## Action item
Print nothing but the lines below starting at the line that holds "question of the quiz as remaining. *)" and ending at the line that holds "(forall x, In x qs -> ToPropertyKey", including both, each exactly as written.

[Collected data entries]
(** X12.  Right after an acquisition nothing counts as answered, and on
    a quiz whose questions all have a truthy id, none of them the
    string [__proto__], a manual submit is blocked and reports every
    question of the quiz as remaining. *)
Theorem fresh_attempt_blocks_manual_submit {P : Platform}
    (s : state) q qs a dl confirmed :
  questions q = Some qs -> qs <> [] ->
  (forall x, In x qs -> truthy (q_id x) = true) ->
  (forall x, In x qs -> ToPropertyKey (q_id x) <> "__proto__") ->
  answered_count (answers (acquired s q a dl)) = 0%nat
  /\ handleSubmit_begin confirmed (from (acquired s q a dl))
     = (Normal false,
        {| st := {| quiz := Some q; attemptId := a;
                    endTime := Some (Date_toISOString dl);
                    currentQuestion := currentQuestion s;
                    answers := initialAnswers (Some qs);
                    loading := false; submitting := submitting s;
                    error :=
                      "Please answer all questions before submitting. "
                      ++ NilZero.string_of_uint (Nat.to_uint (length qs))
                      ++ " question(s) remaining." |};
           calls := [] |}).
Proof.
  intros Hqs Hne Hall Hproto. split.
  - unfold acquired, answered_count. cbn [answers]. rewrite Hqs.
    assert (Hnd : NoDup (Object_keys (initialAnswers (Some qs)))).
    { apply fold_add_NoDup. constructor. }
    assert (Hnull : forall k v,
               In (k, v) (initialAnswers (Some qs)) -> v = VNull).
    { intros k v Hin. apply (In_obj_get k v _ Hnd) in Hin.
      revert Hin. apply fold_add_null. discriminate. }
    induction (initialAnswers (Some qs)) as [| [k v] l IH];
      [reflexivity |].
    simpl. rewrite (Hnull k v) by now left. simpl. apply IH.
    + now inversion Hnd.
    + intros k' v' Hin. apply (Hnull k'). now right.
  - assert (Hc : count_unanswered qs (initialAnswers (Some qs))
                 = length qs).
    { apply count_unanswered_all_null. intros x Hx.
      apply initialAnswers_reads_null; auto. }
    assert (Hlt : (0 <? length (unansweredQuestions qs
                                  (initialAnswers (Some qs))))%nat = true).
    { rewrite length_unansweredQuestions, Hc. apply Nat.ltb_lt.
      destruct qs; [contradiction | simpl; lia]. }
    rewrite <- Hc, <- length_unansweredQuestions.
    destruct s as [qz aid et cq ans ld sub err]. unfold acquired.
    run_handler. rewrite Hqs, Hlt. reflexivity.
Qed.
(* ===== verification/_CoqProject ===== *)
-Q . S2P
Prelude.v
RustStr.v
RustText.v
RustFloat.v
PerfTypes.v
PerfVersion.v
PerfAppVersion.v
PerfPlanner.v
PerfValidation.v
PerfEmergency.v
TaskExclusion.v
TaskOwner.v
TaskProjection.v
PhysSemaphore.v
PhysicalWork.v
PhysicalWorkInv.v
PhysicalWorkProps.v
McPortablePath.v
AppPortablePath.v
Effect.v
ContentModel.v
ContentUrl.v
ContentPackPath.v
ContentProvenance.v
ContentManifest.v
ContentVersions.v
ContentProvider.v
ContentResolve.v
ContentOutcome.v
ContentTermination.v
ContentConsistency.v
SettingsModel.v
InterfacePreferences.v
Storage.v
SettingsStore.v
SettingsProps.v
InstanceModel.v
InstanceRegistry.v
InstanceHistory.v
InstanceProps.v
PerfGraph.v
PerfInstallPlan.v
PerfInstallState.v
McVersionId.v
McVersionMeta.v
McLoaderIdentity.v
McRules.v
McLaunch.v
McCompose.v
McCommand.v
ContentPlan.v
ContentDemo.v
ContentCompat.v
InstallModel.v
InstallQueue.v
InstallQueueInv.v
InstallQueueProps.v
LaunchCrash.v
LaunchOutcome.v
LaunchLogs.v
LaunchRedact.v
LaunchCollector.v
LaunchReports.v
LaunchReportProps.v
LaunchSnapshot.v
LaunchModel.v
LaunchTables.v
LaunchTablesProps.v
LaunchIntents.v
LaunchIntentsProps.v
LaunchRecovery.v
LaunchDemo.v
AccountModel.v
AccountDirectory.v
AccountProps.v
AccountHistory.v
CredentialStore.v
CredentialSteps.v
CredentialProps.v
CredentialRecovery.v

## Task solution
    question of the quiz as remaining. *)
Theorem fresh_attempt_blocks_manual_submit {P : Platform}
    (s : state) q qs a dl confirmed :
  questions q = Some qs -> qs <> [] ->
  (forall x, In x qs -> truthy (q_id x) = true) ->
  (forall x, In x qs -> ToPropertyKey (q_id x) <> "__proto__") ->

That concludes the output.